_Task item_. Below are entries. Pull out all lines containing "Some".

Stored items:
----------------------------------------

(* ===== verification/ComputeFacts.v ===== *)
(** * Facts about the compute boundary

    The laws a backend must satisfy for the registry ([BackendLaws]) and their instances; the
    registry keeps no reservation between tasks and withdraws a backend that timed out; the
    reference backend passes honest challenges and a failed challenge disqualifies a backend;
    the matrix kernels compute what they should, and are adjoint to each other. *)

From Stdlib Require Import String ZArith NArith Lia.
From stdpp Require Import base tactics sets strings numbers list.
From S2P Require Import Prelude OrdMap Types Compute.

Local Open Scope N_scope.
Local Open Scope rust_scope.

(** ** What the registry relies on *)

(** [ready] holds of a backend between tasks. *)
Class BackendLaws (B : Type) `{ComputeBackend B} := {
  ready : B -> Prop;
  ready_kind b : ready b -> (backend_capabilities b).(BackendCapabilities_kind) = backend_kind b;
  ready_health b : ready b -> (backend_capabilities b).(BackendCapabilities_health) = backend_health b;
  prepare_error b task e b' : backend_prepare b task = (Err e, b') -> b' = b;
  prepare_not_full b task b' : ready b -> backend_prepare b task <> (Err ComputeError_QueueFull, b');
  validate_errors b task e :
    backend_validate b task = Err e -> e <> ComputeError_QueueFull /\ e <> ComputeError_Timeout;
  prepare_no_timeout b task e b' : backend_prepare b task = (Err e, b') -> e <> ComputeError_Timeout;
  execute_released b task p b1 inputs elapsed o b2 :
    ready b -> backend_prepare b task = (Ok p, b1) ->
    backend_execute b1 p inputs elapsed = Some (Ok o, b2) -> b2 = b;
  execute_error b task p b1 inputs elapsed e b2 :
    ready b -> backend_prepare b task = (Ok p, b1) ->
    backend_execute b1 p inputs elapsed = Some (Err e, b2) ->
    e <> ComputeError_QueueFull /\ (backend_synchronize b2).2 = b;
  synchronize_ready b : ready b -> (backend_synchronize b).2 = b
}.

----------------------------------------

_Output of the task_.
    backend_execute b1 p inputs elapsed = Some (Ok o, b2) -> b2 = b;
    backend_execute b1 p inputs elapsed = Some (Err e, b2) ->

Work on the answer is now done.